Resíduos plásticos podem ser alimento para bactérias. Mas isso não é tão bom como parece

Ralph Pace, CC BY-ND

Anualmente, mais de 8 milhões de toneladas de polímeros sintéticos entram no oceano. Desses, alguns afundam, outros regressam à costa, mas uma parte significativa não é contabilizada.

Embora não se tenha a certeza, investigadores acreditam que algum desse plástico pode estar a servir de alimento para bactérias. Uma experiência realizada recentemente em laboratório mostrou que a bactéria marinha Rhodococcus ruber pode decompor-se lentamente e digerir o plástico feito de polietileno.

O polietileno é usado em grande parte em embalagens, sendo o tipo de plástico mais produzido no mundo. Embora não seja claro se a Rhodococcus ruber está, de facto, a alimentar-se desses resíduos, a nova investigação, publicada recentemente no Marine Pollution Bulletin, confirma que tal é possível.
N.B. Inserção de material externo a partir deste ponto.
(** * A verified model of the healthchecks.io v3 client

    Shallow embedding of [pkg/healthchecksio/client.go] together with the
    parts of the Go libraries the client delegates to ([strings], [strconv],
    [path], [net/url], [net/http], [encoding/json] and
    [github.com/hashicorp/go-retryablehttp]).

    Conventions.
    - A Go [string] is a sequence of bytes: Rocq's [string] ([ascii] = byte).
    - A Go [(T, error)] result is a sum [T + error].
    - [int], [int64] and [time.Duration] values are integers in [Z]; the
      client performs no arithmetic on them.
    - Every operation is split into the three stages its body runs in order:
      [_address] (build the URL), [_request] (create the request and set its
      headers), [_response] (classify and decode the response); the
      operation itself chains them around [retryablehttp.Do].
    - The [context.Context] argument is a context that is never cancelled,
      and the telemetry span of each operation is omitted: both only observe
      the call.  A response body is delivered whole (reading it cannot
      fail half-way). *)

From Stdlib Require Import ZArith Ascii String List Bool Lia DecimalString.
From stdpp Require Import base option list strings gmap.

Set Warnings "-register-all".

(* ================================================================== *)
(** ** Bytes *)

Module byte.

Local Open Scope char_scope.

Definition code (c : ascii) : N := N_of_ascii c.

(** [lo <= c && c <= hi] on byte values. *)
Definition between (lo hi c : ascii) : bool :=
  (code lo <=? code c)%N && (code c <=? code hi)%N.

Definition is_lower (c : ascii) : bool := between "a" "z" c.
Definition is_upper (c : ascii) : bool := between "A" "Z" c.
Definition is_digit (c : ascii) : bool := between "0" "9" c.
Definition is_alnum (c : ascii) : bool := is_lower c || is_upper c || is_digit c.

(** Membership of a byte in a set written as a string. *)
Fixpoint one_of (set : string) (c : ascii) : bool :=
  match set with
  | EmptyString => false
  | String x set' => Ascii.eqb c x || one_of set' c
  end.

Definition to_lower (c : ascii) : ascii :=
  if is_upper c then ascii_of_N (code c + 32) else c.
(** * manageDoc: the document-management Lambda handler

    A shallow embedding of [src/lambda_functions/manageDoc/index.js]:
    the multipart form decoder ([extractFileFromForm]), the upload, list
    and download flows and the action router ([handler]), over an
    in-memory model of the object store the handler talks to. *)

From Stdlib Require Import Strings.Ascii Strings.Byte.
From stdpp Require Import gmap strings list pretty.
(** Two calls of [queueLeadWelcomeMessage], the second arriving while
    the first awaits its query: both queries are answered before either
    call goes on. *)
Definition two_welcomes (now1 : Z) (lead1 : Lead) (now2 : Z) (lead2 : Lead)
    : Prisma (option (nat * WhatsAppMessage)
              * option (nat * WhatsAppMessage)) :=
  await existing1 ← welcome_check lead1;
  await existing2 ← welcome_check lead2;
  await message1 ← welcome_after_check now1 lead1 existing1;
  await message2 ← welcome_after_check now2 lead2 existing2;
  ret (message1, message2).

(** A run of the queue processor during which another request is served
    after the batch query has been answered and before the loop starts:
    the batch is the one selected on [w], the loop runs on
    [between w]. *)
Definition processor_interrupted (env : Env) (between : World → World)
    (w : World) : Result Results * World :=
  for_of env (pendingMessages (now env) w)
    {| processed := 0; sent := 0; failed := 0; cancelled := 0 |}
    (between w).

End overlap.

(** [w] with the status of message [i] replaced by [st]. *)
Definition with_row_status (i : nat) (st : MessageStatus) (w : World)
    : World :=
  set_whatsAppMessages (alter (with_status st) i) w.

(** Membership in a literal list of constructors, by cases. *)
Ltac elem_of_cases H :=
  repeat (apply elem_of_cons in H as [H|H]; [try discriminate H|]);
  try (by apply elem_of_nil in H).

(** ** Generic facts about tables *)

Section TableFacts.
Context {A : Type}.
Implicit Types (tbl : list A) (i : nat) (x : A).

Lemma elem_of_rows tbl i x : (i, x) ∈ rows tbl ↔ tbl !! i = Some x.
Proof.
  unfold rows. rewrite elem_of_lookup_imap. split.
  - intros (j & y & [= -> ->] & Hj). exact Hj.
  - intros Hi. eauto.
Qed.

Lemma rows_lookup tbl i : rows tbl !! i = pair i <$> tbl !! i.
Proof. unfold rows. apply list_lookup_imap. Qed.

Lemma rows_NoDup_fst tbl : NoDup ((rows tbl).*1).
Proof.
  apply NoDup_alt. intros i j n Hi Hj.
  rewrite list_lookup_fmap, rows_lookup in Hi, Hj.
  destruct (tbl !! i); destruct (tbl !! j); simplify_eq/=. done.
Qed.

Lemma findFirst_None (P : nat * A → Prop) `{!∀ r, Decision (P r)} tbl :
  Table.findFirst P tbl = None ↔ ∀ i x, tbl !! i = Some x → ¬ P (i, x).
Proof.
  unfold Table.findFirst. rewrite head_None. split.
  - intros Hnil i x Hi HP.
    assert ((i, x) ∈ filter P (rows tbl)) as Hin.
    { apply list_elem_of_filter. split; [done | by apply elem_of_rows]. }
    rewrite Hnil in Hin. by apply elem_of_nil in Hin.
  - intros Hall. destruct (filter P (rows tbl)) as [|[i x] l] eqn:E; [done|].
    assert ((i, x) ∈ filter P (rows tbl)) as Hin by (rewrite E; left).
    apply list_elem_of_filter in Hin as [HP Hin].
    apply elem_of_rows in Hin. by destruct (Hall i x).
Qed.

Lemma findFirst_Some (P : nat * A → Prop) `{!∀ r, Decision (P r)} tbl r :
  Table.findFirst P tbl = Some r → P r ∧ tbl !! r.1 = Some r.2.
Proof.
  unfold Table.findFirst. intros Hhd.
  assert (r ∈ filter P (rows tbl)) as Hin.
  { destruct (filter P (rows tbl)); simplify_eq/=. left. }
  apply list_elem_of_filter in Hin as [HP Hin]. split; [done|].
  destruct r. by apply elem_of_rows.
Qed.

Lemma findFirst_is_Some (P : nat * A → Prop) `{!∀ r, Decision (P r)}
    tbl i x :
  tbl !! i = Some x → P (i, x) → is_Some (Table.findFirst P tbl).
Proof.
  intros Hi HP. destruct (Table.findFirst P tbl) eqn:E; [eauto|].
  rewrite findFirst_None in E. by destruct (E i x).
Qed.

Lemma elem_of_findMany (P : nat * A → Prop) `{!∀ r, Decision (P r)}
    tbl i x :
  (i, x) ∈ Table.findMany P tbl ↔ P (i, x) ∧ tbl !! i = Some x.
Proof.
  unfold Table.findMany. by rewrite list_elem_of_filter, elem_of_rows.
Qed.

Lemma findMany_NoDup_fst (P : nat * A → Prop) `{!∀ r, Decision (P r)} tbl :
  NoDup ((Table.findMany P tbl).*1).
Proof.
  unfold Table.findMany. eapply sublist_NoDup; [apply rows_NoDup_fst|].
  apply fmap_sublist, sublist_filter.
Qed.

(** A row-wise change that never turns a non-matching row into a
    matching one cannot raise the number of matching rows. *)
Lemma length_filter_fmap (Q : A → Prop) `{!∀ x, Decision (Q x)}
    (f : A → A) tbl :
  (∀ x, Q (f x) → Q x) →
  length (filter Q (f <$> tbl)) ≤ length (filter Q tbl).
Proof.
  intros Hf. induction tbl as [|x tbl IH]; [done|].
  rewrite fmap_cons, !filter_cons.
  destruct (decide (Q (f x))) as [HQ|HQ].
  - rewrite decide_True by auto. simpl. lia.
  - destruct (decide (Q x)); simpl; lia.
Qed.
Segundo avançou o Science Alert, estudos anteriores encontraram estirpes dessa bactéria a flutuar em densos filmes celulares, nas superfícies de plásticos. Além disso, uma investigação de 2006 sugeria que o plástico por baixo da bactéria estava a decompor-se a um ritmo mais acelerado do que o normal. O novo estudo confirma esse resultado.
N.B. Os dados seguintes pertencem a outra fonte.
(** * UFO² installation diagnostics: configuration validation and connectivity

    A shallow embedding of the configuration-diagnostic logic of the
    repository's standalone scripts

      - [comprehensive_validation.py]        ([validate_config])
      - [fixed_comprehensive_validation.py]  ([check_config_file],
                                              [check_api_connectivity])
      - [darbot/darbot_validation.py]        ([check_critical_dependencies],
                                              [check_ufo_imports],
                                              [check_config],
                                              [check_azure_deployment], [main])
      - [darbot/fix_azure_config.py]         ([fix_azure_openai_config], [main])
      - [test_api_connectivity.py]           ([load_config],
                                              [test_azure_openai_direct])
      - [comprehensive_test.py]              ([check_python_packages],
                                              [check_configuration],
                                              the summary of [main])
      - [test_mission.py]                    ([test_required_packages],
                                              [test_config_file],
                                              the summary of [main])

    together with the properties the specification states about them.

    Python values are modelled by the type [yaml] of parsed YAML documents,
    Python text by the Rocq string of its UTF-8 encoding ([len] and
    [str.strip] act on code points), and the scripts' effects (console
    output, the file system, the process environment, standard input, module
    imports, the OpenAI SDK and the remote chat-completion endpoint,
    exceptions) by a state-and-exception monad over an explicit [world]. *)

From Stdlib Require Import String Ascii ZArith QArith Lia.
From stdpp Require Import base option list gmap strings pretty.

Local Open Scope stdpp_scope.

(** ** Python strings *)

(** A Python [str] is kept as its UTF-8 encoding: a code point below 128 is
    one byte, any other a lead byte (192 and above) followed by continuation
    bytes (128 to 191).  Searching for a text ([in], [startswith],
    [endswith]) on the bytes is searching for it on the code points. *)
Module PyStr.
“Esta é a primeira vez que provamos que as bactérias digerem realmente o plástico em CO2 e noutras moléculas”, indicou o ecologista microbiano Maaike Goudriaan, do Royal Netherlands Institute for Sea Research (NIOZ).

Para chegar a estes resultados, a equipa expôs amostras de plástico à luz UV e colocaram-nas em água do mar artificial. “o tratamento com luz UV foi necessário porque já sabemos que a luz solar decompõe parcialmente o plástico em pedaços do tamanho de uma mordida para bactérias”, explicou o investigador.
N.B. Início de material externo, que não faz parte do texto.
Lemma div_init_closed (n : nat) (a b : Z) (signed : bool) (self : multdiv) :
  a mod 2 ^ 32 <> 0 -> b mod 2 ^ 32 <> 0 ->
  div_init (31 + n) a b signed self =
  Done {| accumulator := a mod 2 ^ 32 * 2 ^ (63 - Z.log2 (a mod 2 ^ 32));
          multiplier := multiplier self;
          multiplicand := multiplicand self;
          stage := Z.log2 (a mod 2 ^ 32) - Z.log2 (b mod 2 ^ 32);
          divisor :=
            Some (b mod 2 ^ 32 * 2 ^ (31 - Z.log2 (b mod 2 ^ 32))) |}.
Proof.
  intros Ha Hb. rewrite div_init_eq.
  destruct (div_init_loaded_regs a b self) as (Hd & Hacc & Hm & Hmc).
  pose proof (Z.mod_pos_bound a (2 ^ 32) ltac:(lia)) as HA.
  pose proof (Z.mod_pos_bound b (2 ^ 32) ltac:(lia)) as HB.
  set (A := a mod 2 ^ 32) in *. set (B := b mod 2 ^ 32) in *.
  pose proof (Z.log2_nonneg A) as HlA. pose proof (Z.log2_nonneg B) as HlB.
  assert (HlA' : Z.log2 A < 32) by (apply Z.log2_lt_pow2; lia).
  rewrite (normalize_divisor_closed _ _ _ Hd) by lia. cbn [bind].
  assert (Hl : Z.log2 (A * 2 ^ 32) = 32 + Z.log2 A)
    by (apply Z.log2_mul_pow2; lia).
  rewrite normalize_accumulator_closed;
    cbn [accumulator multiplier multiplicand stage divisor];
    rewrite Hacc, ?Hl; try lia.
  - rewrite Hm, Hmc. do 2 f_equal.
    + replace (63 - Z.log2 A) with (32 + (63 - (32 + Z.log2 A))) by lia.
      rewrite (Z.pow_add_r 2 32) by lia. lia.
    + unfold div_init_loaded, set_accumulator, set_stage. cbn [stage]. lia.
Qed.

(** X8.  What [div_init] leaves when both operands are nonzero in their
    low 32 bits: the divisor shifted left until bit 31 is set, the
    dividend shifted left (from the high word) until bit 63 is set, and
    a stage equal to the difference of the operands' bit lengths; the
    multiplier and multiplicand are not touched.  31 turns of each loop
    always suffice. *)
Theorem div_init_normalizes (n : nat) (a b : Z) (signed : bool)
  (self : multdiv) :
  Z.land a mask32 <> 0 -> Z.land b mask32 <> 0 ->
  div_init (31 + n) a b signed self =
  Done {| accumulator :=
            Z.shiftl (Z.land a mask32) (63 - Z.log2 (Z.land a mask32));
          multiplier := multiplier self;
          multiplicand := multiplicand self;
          stage := Z.log2 (Z.land a mask32) - Z.log2 (Z.land b mask32);
          divisor :=
            Some (Z.shiftl (Z.land b mask32)
                           (31 - Z.log2 (Z.land b mask32))) |}.
Proof.
  rewrite !mask32_mod. intros Ha Hb.
  pose proof (Z.mod_pos_bound a (2 ^ 32) ltac:(lia)) as HA.
  pose proof (Z.mod_pos_bound b (2 ^ 32) ltac:(lia)) as HB.
  assert (Z.log2 (a mod 2 ^ 32) < 32) by (apply Z.log2_lt_pow2; lia).
  assert (Z.log2 (b mod 2 ^ 32) < 32) by (apply Z.log2_lt_pow2; lia).
  rewrite !Z.shiftl_mul_pow2 by lia.
  now apply div_init_closed.
Qed.

Lemma div_init_normalizes_witness :
  Z.land 12 mask32 <> 0 /\ Z.land 2 mask32 <> 0 /\
  div_init 31 12 2 false init =
  Done {| accumulator := 0xc000000000000000; multiplier := 0;
          multiplicand := 0; stage := 2; divisor := Some 0x80000000 |}.
Proof.
  split; [discriminate|]. split; [discriminate|].
  apply (div_init_normalizes 0 12 2 false init); discriminate.
Defined.

(** X9.  [div_init] never returns when the low 32 bits of the dividend
    or of the divisor are zero, whatever the other operand is. *)
Theorem div_init_zero_operand (fuel : nat) (a b : Z) (signed : bool)
  (self : multdiv) :
  Z.land a mask32 = 0 \/ Z.land b mask32 = 0 ->
  div_init fuel a b signed self = OutOfFuel.
Proof.
  rewrite !mask32_mod. intros [Ha|Hb].
  - now apply div_init_zero_dividend.
  - now apply div_init_zero_divisor.
Qed.

Lemma div_init_zero_operand_witness :
  (Z.land (2 ^ 32) mask32 = 0 \/ Z.land 7 mask32 = 0) /\
  div_init 100 (2 ^ 32) 7 false init = OutOfFuel.
Proof.
  split; [left; reflexivity|].
  apply (div_init_zero_operand 100 (2 ^ 32) 7 false init). left. reflexivity.
Defined.

End DivideMore.

(** * Divide: stepping and results *)

Section DivideResults.

Lemma div_step_count_run (k : nat) :
  forall (s : multdiv) (d : Z),
    divisor s = Some d -> stage s = Z.of_nat k ->
    exists s',
      steps div_step (S k) s = Done (s', repeat false k ++ [true]) /\
      (forall n, div_run (S k + n) s = Done s') /\
      stage s' = -1 /\
      divisor s' = Some (d / 2 ^ Z.of_nat (S k)) /\
      multiplier s' = multiplier s /\
      multiplicand s' = multiplicand s.
Proof.
  induction k as [|k IH]; intros s d Hd Hs.
  - eexists. cbn [steps div_run Nat.add]. rewrite (div_step_spec _ _ Hd), Hs.
    cbn [bind fst snd repeat app]. repeat split.
  - change (steps div_step (S (S k)) s)
      with (r <- div_step s ;;
            rest <- steps div_step (S k) (fst r) ;;
            Done (fst rest, snd r :: snd rest)).
    rewrite (div_step_spec _ _ Hd). cbn [bind fst snd].
    match goal with |- context [steps div_step (S k) ?x] =>
      set (s1 := x) end.
    destruct (IH s1 (d / 2)) as (s' & Hsteps & Hrun & Hst & Hdv & Hm & Hmc);
      [reflexivity|unfold s1; cbn [stage]; lia|].
    exists s'. rewrite Hsteps. cbn [bind fst snd].
    assert (Hfalse : (stage s - 1 <? 0) = false) by (apply Z.ltb_ge; lia).
    rewrite Hfalse. repeat split; try assumption.
    + intros n. change (S (S k) + n)%nat with (S (S k + n)).
      cbn [div_run]. rewrite (div_step_spec _ _ Hd). cbn [bind fst snd].
      rewrite Hfalse. apply Hrun.
    + rewrite Hdv. f_equal.
      rewrite Z.div_div by (try apply Z.pow_pos_nonneg; lia). f_equal.
      rewrite (Nat2Z.inj_succ (S k)), Z.pow_succ_r by lia. reflexivity.
Qed.

(** X10.  From a state whose divisor is set and whose stage is
    [k >= 0], [div_step] returns false [k] times and true on call
    [k + 1]; the driver loop stops there with stage [-1], the divisor
    shifted right [k + 1] places, and multiplier and multiplicand as
    they were. *)
Theorem div_step_count (k : nat) (s : multdiv) (d : Z) :
  divisor s = Some d -> stage s = Z.of_nat k ->
  exists s',
    steps div_step (S k) s = Done (s', repeat false k ++ [true]) /\
    (forall n, div_run (S k + n) s = Done s') /\
    stage s' = -1 /\
    divisor s' = Some (Z.shiftr d (Z.of_nat (S k))) /\
    multiplier s' = multiplier s /\
    multiplicand s' = multiplicand s.
Proof.
  intros Hd Hs. rewrite Z.shiftr_div_pow2 by lia.
  now apply div_step_count_run.
Qed.

Lemma div_step_count_witness :
  let s := {| accumulator := 0xc000000000000000; multiplier := 7;
              multiplicand := 9; stage := 2; divisor := Some 0x80000000 |} in
  divisor s = Some 0x80000000 /\ stage s = Z.of_nat 2 /\
  exists s',
    steps div_step 3 s = Done (s', [false; false; true]) /\
    (forall n, div_run (3 + n) s = Done s') /\
    stage s' = -1 /\
    divisor s' = Some 0x10000000 /\
    multiplier s' = 7 /\ multiplicand s' = 9.
Proof.
  intros s. split; [reflexivity|]. split; [reflexivity|].
  apply (div_step_count 2 s 0x80000000); reflexivity.
Defined.

(** The registers [divide] reads after [div_init], for nonzero
    operands: an accumulator [qa * 2^32] with the normalized dividend
    [qa] in its high word. *)
Lemma normalized_dividend (A : Z) :
  0 < A < 2 ^ 32 ->
  2 ^ 31 <= A * 2 ^ (31 - Z.log2 A) < 2 ^ 32 /\
  A * 2 ^ (63 - Z.log2 A) = A * 2 ^ (31 - Z.log2 A) * 2 ^ 32.
Proof.
  intros HA.
  pose proof (Z.log2_nonneg A) as Hl0.
  assert (Hl : Z.log2 A < 32) by (apply Z.log2_lt_pow2; lia).
  destruct (Z.log2_spec A ltac:(lia)) as [Hlo Hhi].
  assert (Hp : 2 ^ Z.log2 A * 2 ^ (31 - Z.log2 A) = 2 ^ 31)
    by (rewrite <- Z.pow_add_r by lia; f_equal; lia).
  assert (Hp' : 2 ^ Z.succ (Z.log2 A) * 2 ^ (31 - Z.log2 A) = 2 ^ 32)
    by (rewrite <- Z.pow_add_r by lia; f_equal; lia).
  assert (Hpos : 0 < 2 ^ (31 - Z.log2 A)) by (apply Z.pow_pos_nonneg; lia).
  split; [split|].
  - rewrite <- Hp. apply Z.mul_le_mono_nonneg_r; lia.
  - rewrite <- Hp'. apply Z.mul_lt_mono_pos_r; lia.
  - replace (63 - Z.log2 A) with (31 - Z.log2 A + 32) by lia.
    rewrite Z.pow_add_r by lia. lia.
Qed.

(** A driver loop that stops at its first [div_step]: the state it
    returns is the one that step left, and the pair read back comes
    from it. *)
Lemma divide_single_step (fuel : nat) (a b : Z) (signed : bool)
  (x s' : multdiv) :
  div_init (S fuel) a b signed init = Done x ->
  div_step x = Done (s', true) ->
  div_run (S fuel) x = Done s' /\
  divide (S fuel) a b signed =
  Done (div_result s' a b signed, div_remainder s' a b signed).
Proof.
  intros Hi Hs. unfold divide. rewrite Hi. cbn [bind div_run].
  rewrite Hs. cbn [bind fst snd]. split; reflexivity.
Qed.

(** The pair read back for a dividend shorter than the divisor. *)
Lemma divide_shorter_dividend_pair (n : nat) (a b : Z) (signed : bool) :
  Z.land a mask32 <> 0 ->
  Z.log2 (Z.land a mask32) < Z.log2 (Z.land b mask32) ->
  divide (31 + n) a b signed =
  Done (0, Z.shiftl (Z.land a mask32) (31 - Z.log2 (Z.land a mask32))).
Proof.
  rewrite !mask32_mod. intros Ha Hlt.
  pose proof (Z.mod_pos_bound a (2 ^ 32) ltac:(lia)) as HA.
  assert (Hb : b mod 2 ^ 32 <> 0)
    by (intros E; rewrite E in Hlt; change (Z.log2 0) with 0 in Hlt;
        pose proof (Z.log2_nonneg (a mod 2 ^ 32)); lia).
  unfold divide. rewrite div_init_closed by assumption. cbn [bind].
  set (A := a mod 2 ^ 32) in *. set (B := b mod 2 ^ 32) in *.
  destruct (normalized_dividend A ltac:(lia)) as (Hq & Hacc).
  assert (Hl : Z.log2 A < 32) by (apply Z.log2_lt_pow2; lia).
  change (31 + n)%nat with (S (30 + n)). cbn [div_run].
  erewrite div_step_spec by reflexivity.
  cbn [bind fst snd accumulator stage].
  destruct (Z.leb_spec 0 (Z.log2 A - Z.log2 B)); [lia|].
  destruct (Z.ltb_spec (Z.log2 A - Z.log2 B - 1) 0); [|lia].
  cbn [bind]. unfold div_result, div_remainder. cbn [accumulator].
  rewrite !mask32_mod, Z.shiftr_div_pow2, Z.shiftl_mul_pow2 by lia.
  rewrite Hacc, Z.mod_mul, Z.div_mul, Z.mod_small by lia. reflexivity.
Qed.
De seguida, a equipa introduziu uma estirpe da bactéria no local. Ao medir os níveis de um isótopo designado por carbono-13, os autores estimaram que os polímeros nas suas experiências desintegravam-se a uma taxa de cerca de 1,2% ao ano.

Os investigadores não conseguiram determinar a influência da lâmpada UV na deterioração do plástico em comparação com a atividade dos micróbios, mas as bactérias estavam claramente a desempenhar um papel. As amostras bacterianas após a experiência mostraram membranas de ácidos gordos que foram enriquecidas com carbono-13.

A taxa identificada de decomposição do plástico no estudo atual é demasiado lenta para resolver o problema da poluição nos oceanos, mas indica para onde poderá ter ido uma parte dos resíduos em falta.

“Os nossos dados mostram que a luz solar pode ter degradado uma quantidade substancial de todo o plástico flutuante que tem sido depositado nos oceanos desde os anos 50”, indicou a microbiologista Annalisa Delre. Os micróbios podem ter digerido alguns dos restos deixados pelo Sol.

Desde 2013, os investigadores têm advertido que os micróbios estão provavelmente a prosperar em manchas de plástico no oceano, formando um ecossistema sintético. Há até provas de que algumas dessas comunidades microbianas estão a adaptar-se à ingestão de diferentes plásticos.

Em estudos anteriores foram também identificadas bactérias e fungos específicos, em terra e no mar, que parecem comer plástico. Embora esse conhecimento possa ajudar a reciclar melhor os resíduos antes que esses acabem na natureza, as suas outras utilizações são controversas.

Alguns cientistas propuseram que libertássemos equivalentes de plástico em pontos quentes de poluição. Outros não estão tão seguros de que isso seria uma boa ideia. Enzimas e bactérias de engenharia que decompõem o plástico podem parecer uma ótima forma de fazer desaparecer os resíduos, mas alguns especialistas estão preocupados com os efeitos secundários não intencionais nos ecossistemas naturais e nas teias alimentares.

Ate porque, no final de contas, a decomposição do plástico não é necessariamente uma coisa boa. Os microplásticos são muito mais difíceis de limpar do que peças maiores e esses pequenos restos podem infiltrar-se nas teias alimentares.

Num estudo realizado em 2020, cada amostra de marisco testada num mercado da Austrália continha microplásticos. O que isso está a causar à saúde humana e animal é desconhecido.

“Muito melhor do que limpar, é prevenir. E só nós, humanos, podemos fazer isso”, referiu ainda Maaike Goudriaan.